A team of researchers at Columbia University has come up with a unique method to grow human hair follicles by making use of 3D printed molds. This is the first time that human hair follicle cells have been synthesized in a lab and has paved a way of creating an unlimited source of hair follicle cells for hair restoration surgical procedures.
Hair transplant surgery has evolved at quite a fast pace recently. It is becoming more and more successful and sophisticated but has had one drawback; it relies on hair follicles being redistributed from one part of the body to another. The growth of synthetic human hair follicles has proven challenging and elusive so far, thus greatly limiting the effectiveness of hair restoration surgery. The results are even more severe for patients who don’t have hair present that can be grafted.

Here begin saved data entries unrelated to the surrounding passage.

(* ===== verification/TcgSem.v ===== *)
(** * What the operations of the intermediate language mean

    The instruction reference of [tcg/README], and runs of a list of
    operations with its branches and labels. *)

From S2P Require Import Prelude BitOps HostUtils TcgOps.

(** ** Values *)

Definition bits (w : width) : Z := match w with W32 => 32 | W64 => 64 end.

Definition type_bits (ty : TCGType) : Z :=
  match ty with TYPE_I32 => 32 | TYPE_I64 => 64 | TYPE_V64 => 64 | TYPE_V128 => 128 | TYPE_V256 => 256 end.

(** The elements of a value: how many, and of how many bits. *)
Definition lanes (o : TCGOp) (t : op_type) : nat * Z :=
  match t with
  | Int w => (1%nat, bits w)
  | Vec => let e := 8 * 2 ^ TCGOP_VECE o in (Z.to_nat (64 * 2 ^ TCGOP_VECL o / e), e)
  end.

(** An operation on every element. *)
Fixpoint vmap2 (n : nat) (e : Z) (f : Z -> Z -> Z) (x y : Z) : Z :=
  match n with
  | O => 0
  | S n => wrap e (f (wrap e x) (wrap e y)) + 2 ^ e * vmap2 n e f (x / 2 ^ e) (y / 2 ^ e)
  end.

Definition lift2 (l : nat * Z) (f : Z -> Z -> Z) (x y : Z) : Z := vmap2 l.1 l.2 f x y.
Definition lift1 (l : nat * Z) (f : Z -> Z) (x : Z) : Z := vmap2 l.1 l.2 (fun x _ => f x) x 0.

(** [c] repeated in a vector of [n] words of 64 bits. *)
Fixpoint repeat64 (n : nat) (c : Z) : Z :=
  match n with
  | O => 0
  | S n => u64 c + 2 ^ 64 * repeat64 n c
  end.

Definition vec_words (o : TCGOp) : nat := Z.to_nat (2 ^ TCGOP_VECL o).

(** ** Conditions *)

Definition eval_cond (n c x y : Z) : option bool :=
  let sx := sint n x in
  let sy := sint n y in
  let x := wrap n x in
  let y := wrap n y in
  if c =? TCG_COND_EQ then Some (x =? y)
  else if c =? TCG_COND_NE then Some (negb (x =? y))
  else if c =? TCG_COND_LT then Some (sx <? sy)
  else if c =? TCG_COND_GE then Some (sy <=? sx)
  else if c =? TCG_COND_LE then Some (sx <=? sy)
  else if c =? TCG_COND_GT then Some (sy <? sx)
  else if c =? TCG_COND_LTU then Some (x <? y)
  else if c =? TCG_COND_GEU then Some (y <=? x)
  else if c =? TCG_COND_LEU then Some (x <=? y)
  else if c =? TCG_COND_GTU then Some (y <? x)
  else None.

(** The 64-bit value of two 32-bit words. *)
Definition pair64 (low high : Z) : Z := u32 low + 2 ^ 32 * u32 high.

(** ** Operations that only compute *)

(** Shifts have a result for counts below the width. *)
Definition shift_sem (n : Z) (f : Z -> Z -> Z) (x y : Z) : option (list Z) :=
  if wrap n y <? n then Some [wrap n (f (wrap n x) (wrap n y))] else None.

(** Divisions have one unless the divisor is 0 or the quotient overflows. *)
Definition divs_sem (n : Z) (f : Z -> Z -> Z) (x y : Z) : option (list Z) :=
  if (sint n y =? 0) || ((sint n x =? - 2 ^ (n - 1)) && (sint n y =? -1)) then None
  else Some [wrap n (f (sint n x) (sint n y))].

Definition divu_sem (n : Z) (f : Z -> Z -> Z) (x y : Z) : option (list Z) :=
  if wrap n y =? 0 then None else Some [wrap n (f (wrap n x) (wrap n y))].

(** The bit field of [len] bits at [pos] lies in the word. *)
Definition field_ok (n pos len : Z) : bool := (0 <=? pos) && (0 <? len) && (pos + len <=? n).

Definition deposit_sem (pos len x y : Z) : Z :=
  Z.lor (Z.ldiff x (Z.shiftl (Z.ones len) pos)) (Z.shiftl (wrap len y) pos).

(** Double-word results, the low word first. *)
Definition split_sem (n v : Z) : option (list Z) := Some [wrap n v; wrap n (v / 2 ^ n)].

Definition bool_val (b : bool) : Z := if b then 1 else 0.

(** The outputs of an operation from the values of its inputs; the constants
    are read from its arguments. *)
Definition op_sem (o : TCGOp) (ins : list Z) : option (list Z) :=
  let a := args o in
  let int1 w (f : Z -> Z) (x : Z) := Some [wrap (bits w) (f (wrap (bits w) x))] in
  let int2 w (f : Z -> Z -> Z) (x y : Z) := Some [wrap (bits w) (f (wrap (bits w) x) (wrap (bits w) y))] in
  match opc o, ins with
  | op_mov t, [x] => Some [lift1 (lanes o t) id x]
  | op_movi w, [] => Some [wrap (bits w) (a 1%nat)]
  | op_dupi_vec, [] => Some [repeat64 (vec_words o) (a 1%nat)]
  | op_dup_vec, [x] => Some [lift1 (lanes o Vec) (fun _ => x) 0]
  | op_not t, [x] => Some [lift1 (lanes o t) Z.lnot x]
  | op_neg t, [x] => Some [lift1 (lanes o t) Z.opp x]
  | op_add t, [x; y] => Some [lift2 (lanes o t) Z.add x y]
  | op_sub t, [x; y] => Some [lift2 (lanes o t) Z.sub x y]
  | op_mul t, [x; y] => Some [lift2 (lanes o t) Z.mul x y]
  | op_and t, [x; y] => Some [lift2 (lanes o t) Z.land x y]
  | op_or t, [x; y] => Some [lift2 (lanes o t) Z.lor x y]
  | op_xor t, [x; y] => Some [lift2 (lanes o t) Z.lxor x y]
  | op_andc t, [x; y] => Some [lift2 (lanes o t) Z.ldiff x y]
  | op_orc t, [x; y] => Some [lift2 (lanes o t) (fun x y => Z.lor x (Z.lnot y)) x y]
  | op_eqv w, [x; y] => int2 w (fun x y => Z.lnot (Z.lxor x y)) x y
  | op_nand w, [x; y] => int2 w (fun x y => Z.lnot (Z.land x y)) x y
  | op_nor w, [x; y] => int2 w (fun x y => Z.lnot (Z.lor x y)) x y
  | op_div w, [x; y] => divs_sem (bits w) Z.quot x y
  | op_rem w, [x; y] => divs_sem (bits w) Z.rem x y
  | op_divu w, [x; y] => divu_sem (bits w) Z.div x y
  | op_remu w, [x; y] => divu_sem (bits w) Z.modulo x y
  | op_shl w, [x; y] => shift_sem (bits w) Z.shiftl x y
  | op_shr w, [x; y] => shift_sem (bits w) Z.shiftr x y
  | op_sar w, [x; y] => shift_sem (bits w) (fun x y => Z.shiftr (sint (bits w) x) y) x y
  | op_rotl w, [x; y] => shift_sem (bits w) (fun x y => Z.lor (Z.shiftl x y) (Z.shiftr x (bits w - y))) x y
  | op_rotr w, [x; y] => shift_sem (bits w) (fun x y => Z.lor (Z.shiftr x y) (Z.shiftl x (bits w - y))) x y
  | op_deposit w, [x; y] =>
    if field_ok (bits w) (a 3%nat) (a 4%nat) then int2 w (deposit_sem (a 3%nat) (a 4%nat)) x y else None
  | op_extract w, [x] =>
    if field_ok (bits w) (a 2%nat) (a 3%nat)
    then int1 w (fun x => wrap (a 3%nat) (Z.shiftr x (a 2%nat))) x else None
  | op_sextract w, [x] =>
    if field_ok (bits w) (a 2%nat) (a 3%nat)
    then int1 w (fun x => sint (a 3%nat) (Z.shiftr x (a 2%nat))) x else None
  | op_extract2 w, [x; y] =>
    if (0 <? a 3%nat) && (a 3%nat <? bits w)
    then int2 w (fun x y => Z.shiftr (x + 2 ^ bits w * y) (a 3%nat)) x y else None
  | op_setcond w, [x; y] => b ← eval_cond (bits w) (a 3%nat) x y; Some [bool_val b]
  | op_movcond w, [c1; c2; v1; v2] =>
    b ← eval_cond (bits w) (a 5%nat) c1 c2; Some [wrap (bits w) (if b : bool then v1 else v2)]
  | op_setcond2_i32, [al; ah; bl; bh] =>
    b ← eval_cond 64 (a 5%nat) (pair64 al ah) (pair64 bl bh); Some [bool_val b]
  | op_muluh w, [x; y] => int2 w (fun x y => x * y / 2 ^ bits w) x y
  | op_mulsh w, [x; y] => int2 w (fun x y => sint (bits w) x * sint (bits w) y / 2 ^ bits w) x y
  | op_mulu2 w, [x; y] => split_sem (bits w) (wrap (bits w) x * wrap (bits w) y)
  | op_muls2 w, [x; y] => split_sem (bits w) (sint (bits w) x * sint (bits w) y)
  | op_add2 w, [al; ah; bl; bh] =>
    split_sem (bits w) (wrap (bits w) al + 2 ^ bits w * wrap (bits w) ah
                        + (wrap (bits w) bl + 2 ^ bits w * wrap (bits w) bh))
  | op_sub2 w, [al; ah; bl; bh] =>
    split_sem (bits w) (wrap (bits w) al + 2 ^ bits w * wrap (bits w) ah
                        - (wrap (bits w) bl + 2 ^ bits w * wrap (bits w) bh))
  | op_ext8s w, [x] => int1 w (sint 8) x
  | op_ext8u w, [x] => int1 w (wrap 8) x
  | op_ext16s w, [x] => int1 w (sint 16) x
  | op_ext16u w, [x] => int1 w (wrap 16) x
  | op_ext32s_i64, [x] | op_ext_i32_i64, [x] => int1 W64 (sint 32) x
  | op_ext32u_i64, [x] | op_extu_i32_i64, [x] => int1 W64 (wrap 32) x
  | op_extrl_i64_i32, [x] => Some [u32 x]
  | op_extrh_i64_i32, [x] => Some [u32 (Z.shiftr (u64 x) 32)]
  | op_bswap16 w, [x] => if wrap (bits w) x <? 2 ^ 16 then int1 w bswap16 x else None
  | op_bswap32 w, [x] => if wrap (bits w) x <? 2 ^ 32 then int1 w bswap32 x else None
  | op_bswap64_i64, [x] => int1 W64 bswap64 x
  | op_clz w, [x; y] =>
    int2 w (fun x y => if x =? 0 then y else bits w - 1 - Z.log2 x) x y
  | op_ctz w, [x; y] => int2 w (fun x y => if x =? 0 then y else first_set (bits w) x) x y
  | op_ctpop w, [x] => int1 w (count_set (bits w)) x
  | _, _ => None
  end.

(** ** Runs *)

Record machine (M : Type) := mk_machine { regs : gmap Z Z; barrier : Z; memory : M }.
Arguments mk_machine {M} _ _ _.
Arguments regs {M} _.
Arguments barrier {M} _.
Arguments memory {M} _.

(** How a translation block is left. *)
Inductive tb_exit := Exit_tb (v : Z) | Goto_tb (n : Z) | Goto_ptr (p : Z) | Exception.

Inductive op_result (M : Type) :=
| Next (st : machine M)
| Jump (label : Z) (st : machine M)
| Stop (e : tb_exit) (st : machine M).
Arguments Next {M} _.
Arguments Jump {M} _ _.
Arguments Stop {M} _ _.

(** The rest of the machine.  Loads and stores of host memory take an address
    and a size in bytes; those of guest memory the barriers issued since the last
    access, the address and the [TCGMemOpIdx], and raise an exception by [None];
    helpers take the constants and values of a call and the globals, and give
    outputs and globals; [opaque_sem] are the operations without a meaning here. *)
Class TcgEnv (M : Type) := {
  host_ld : M -> Z -> Z -> Z;
  host_st : M -> Z -> Z -> Z -> M;
  guest_ld : Z -> Z -> Z -> M -> option Z * M;
  guest_st : Z -> Z -> Z -> Z -> M -> bool * M;
  helper : Z -> list Z -> list Z -> list Z -> M -> option (list Z * list Z) * M;
  tb_linked : M -> Z -> bool;
  opaque_sem : TCGOpcode -> Z -> Z -> list Z -> list Z -> M -> option (list Z * M)
}.

(** What the code generator knows of the temps and the host. *)
Record TCGContext := mk_ctx {
  temps : Z -> TCGTemp;
  nb_globals : Z;
  nb_temps : Z;
  have_neg : op_type -> bool;
  have_not : op_type -> bool;
  can_emit_neg_vec : TCGType -> Z -> bool
}.

Section runs.
Context {M : Type} `{!TcgEnv M} (s : TCGContext).

Definition rd (r : gmap Z Z) (t : Z) : Z := default 0 (r !! t).

(** A temp keeps as many bits as its type has. *)
Definition wr (t v : Z) (r : gmap Z Z) : gmap Z Z := <[t := wrap (type_bits (ts_type (temps s t))) v]> r.

(** Outputs are written in order. *)
Fixpoint wr_list (ts vs : list Z) (r : gmap Z Z) : gmap Z Z :=
  match ts, vs with
  | t :: ts, v :: vs => wr_list ts vs (wr t v r)
  | _, _ => r
  end.

Definition outputs (o : TCGOp) : list Z := args o <$> seq 0 (op_oargs o).
Definition inputs (o : TCGOp) : list Z := args o <$> seq (op_oargs o) (op_iargs o).
Definition constants (o : TCGOp) : list Z :=
  args o <$> seq (op_oargs o + op_iargs o) (nb_cargs (tcg_op_defs (opc o))).

Definition with_regs (r : gmap Z Z) (st : machine M) : machine M := mk_machine r (barrier st) (memory st).

Definition is_global (t : Z) : bool := (1 <=? t) && (t <=? nb_globals s).

(** The globals a helper sees, and those it leaves. *)
Definition globals_of (r : gmap Z Z) : list Z := rd r <$> seqZ 1 (nb_globals s).
Definition set_globals (g : list Z) (r : gmap Z Z) : gmap Z Z := wr_list (seqZ 1 (nb_globals s)) g r.

Definition call_flags (o : TCGOp) : Z := args o (op_oargs o + op_iargs o + 1)%nat.

Definition call_keeps_globals (o : TCGOp) : bool :=
  negb (Z.land (call_flags o) (Z.lor TCG_CALL_NO_READ_GLOBALS TCG_CALL_NO_WRITE_GLOBALS) =? 0).

Definition call_flag (o : TCGOp) (f : Z) : bool := negb (Z.land (call_flags o) f =? 0).

(** A helper that does not read globals is given none; one without side effects
    does not access guest memory. *)
Definition call_globals (o : TCGOp) (r : gmap Z Z) : list Z :=
  if call_flag o TCG_CALL_NO_READ_GLOBALS then [] else globals_of r.
Definition call_barrier (o : TCGOp) (b : Z) : Z := if call_flag o TCG_CALL_NO_SIDE_EFFECTS then b else 0.

(** The value of a memory access of [oi] bits. *)
Definition memop_value (oi v : Z) : Z :=
  let n := 8 * 2 ^ Z.land (get_memop oi) MO_SIZE in
  if Z.land (get_memop oi) MO_SIGN =? 0 then wrap n v else sint n v.

Definition step (o : TCGOp) (st : machine M) : option (op_result M) :=
  let ins := rd (regs st) <$> inputs o in
  let a := args o in
  let x i := default 0 (ins !! i) in
  let load n := host_ld (memory st) (u64 (x 0%nat + a 2%nat)) n in
  let store n := Some (Next (mk_machine (regs st) (barrier st)
                   (host_st (memory st) (u64 (x 1%nat + a 2%nat)) n (wrap (8 * n) (x 0%nat))))) in
  let result v := Some (Next (with_regs (wr (a 0%nat) v (regs st)) st)) in
  match opc o with
  | op_discard | op_set_label | op_insn_start => Some (Next st)
  | op_br => Some (Jump (a 0%nat) st)
  | op_mb => Some (Next (mk_machine (regs st) (Z.lor (barrier st) (a 0%nat)) (memory st)))
  | op_brcond w =>
    b ← eval_cond (bits w) (a 2%nat) (x 0%nat) (x 1%nat);
    Some (if b : bool then Jump (a 3%nat) st else Next st)
  | op_brcond2_i32 =>
    b ← eval_cond 64 (a 4%nat) (pair64 (x 0%nat) (x 1%nat)) (pair64 (x 2%nat) (x 3%nat));
    Some (if b : bool then Jump (a 5%nat) st else Next st)
  | op_exit_tb => Some (Stop (Exit_tb (a 0%nat)) st)
  | op_goto_tb => Some (if tb_linked (memory st) (a 0%nat) then Stop (Goto_tb (a 0%nat)) st else Next st)
  | op_goto_ptr => Some (Stop (Goto_ptr (x 0%nat)) st)
  | op_call =>
    match helper (barrier st) (constants o) ins (call_globals o (regs st)) (memory st) with
    | (Some (outs, g), m) =>
      let r := if call_keeps_globals o then regs st else set_globals g (regs st) in
      if decide (length outs = length (outputs o))
      then Some (Next (mk_machine (wr_list (outputs o) outs r) (call_barrier o (barrier st)) m)) else None
    | (None, m) => Some (Stop Exception (mk_machine (regs st) 0 m))
    end
  | op_qemu_ld _ =>
    let oi := a (op_oargs o + op_iargs o)%nat in
    match guest_ld (barrier st) (x 0%nat) oi (memory st) with
    | (Some v, m) => Some (Next (mk_machine (wr (a 0%nat) (memop_value oi v) (regs st)) 0 m))
    | (None, m) => Some (Stop Exception (mk_machine (regs st) 0 m))
    end
  | op_qemu_st _ =>
    let '(ok, m) := guest_st (barrier st) (x 0%nat) (x 1%nat) (a 2%nat) (memory st) in
    Some (if ok then Next (mk_machine (regs st) 0 m) else Stop Exception (mk_machine (regs st) 0 m))
  | op_ld8u _ => result (u8 (load 1))
  | op_ld8s w => result (wrap (bits w) (sint 8 (load 1)))
  | op_ld16u _ => result (u16 (load 2))
  | op_ld16s w => result (wrap (bits w) (sint 16 (load 2)))
  | op_ld32u_i64 => result (u32 (load 4))
  | op_ld32s_i64 => result (u64 (sint 32 (load 4)))
  | op_ld W32 => result (load 4)
  | op_ld W64 => result (load 8)
  | op_st8 _ => store 1
  | op_st16 _ => store 2
  | op_st32_i64 | op_st W32 => store 4
  | op_st W64 => store 8
  | op_div2 _ | op_divu2 _ | op_vec _ =>
    '(outs, m) ← opaque_sem (opc o) (param1 o) (param2 o) (constants o) ins (memory st);
    if decide (length outs = length (outputs o))
    then Some (Next (mk_machine (wr_list (outputs o) outs (regs st)) (barrier st) m)) else None
  | _ => outs ← op_sem o ins; Some (Next (with_regs (wr_list (outputs o) outs (regs st)) st))
  end.

(** A list of operations up to the first jump. *)
Fixpoint run_block (ops : list TCGOp) (st : machine M) : option (op_result M) :=
  match ops with
  | [] => Some (Next st)
  | o :: ops =>
    match step o st with
    | Some (Next st) => run_block ops st
    | r => r
    end
  end.

(** The operations after a label. *)
Fixpoint find_label (l : Z) (ops : list TCGOp) : option (list TCGOp) :=
  match ops with
  | [] => None
  | o :: ops => if bool_decide (opc o = op_set_label) && (args o 0%nat =? l) then Some ops else find_label l ops
  end.

(** A run of [ops] in the program [prog], with at most [fuel] jumps. *)
Fixpoint run (fuel : nat) (prog ops : list TCGOp) (st : machine M) : option (op_result M) :=
  match run_block ops st with
  | Some (Jump l st) =>
    match fuel with
    | O => None
    | S fuel => ops ← find_label l prog; run fuel prog ops st
    end
  | r => r
  end.
End runs.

The recent breakthrough has been made possible because of different technologies; The first innovation came in the form of making use of unique plastic mold thanks to 3D printing. These molds are designed to mimic the natural micro-environment, stimulating hair follicle growth via tiny extensions that are about half a millimeter wide. Erbil Abaci, the first author on the study, said, ‘Previous fabrication techniques have been unable to create such thin projections, so this work was greatly facilitated by innovations in 3D printing technology.’
The second innovation comes in the form of discovery of a cocktail of novel growth factors that can stimulate hair growth quite effectively. Once human skin had been grown around the 3D printed mold, the researchers seeded the contraption using hair follicle cells from volunteers. The researchers made use of a molecule that was specifically designed to inhibit a pathway that is known as JAK-STAT. As per research, this pathway was recently discovered, and it is this pathway that keeps the hair stem cells dormant. So, by inhibiting this pathway; researchers can kickstart the growth of hair follicles.
The complete process, as claimed by the research team, is capable of growing hair follicles at a rate that would provide an unlimited supply of follicles without needing any hair grafts from donors. Angela Christiano, the lead author on the research, said, ‘What we’ve shown is that we can basically create a hair farm: a grid of hairs that are patterned correctly and engineered so they can be transplanted back into that same patient’s scalp.’
Christiano further added, ‘[The new method] expands the availability of hair restoration to all patients–including the 30 million women in the United States who experience hair thinning and young men whose hairlines are still receding. Hair restoration surgery would no longer be limited by the number of donor’s hairs.’
The JAK inhibitor research has been published in the journal Cell Stem Cell while the 3D-printed mold research has been published in the journal Nature Communications.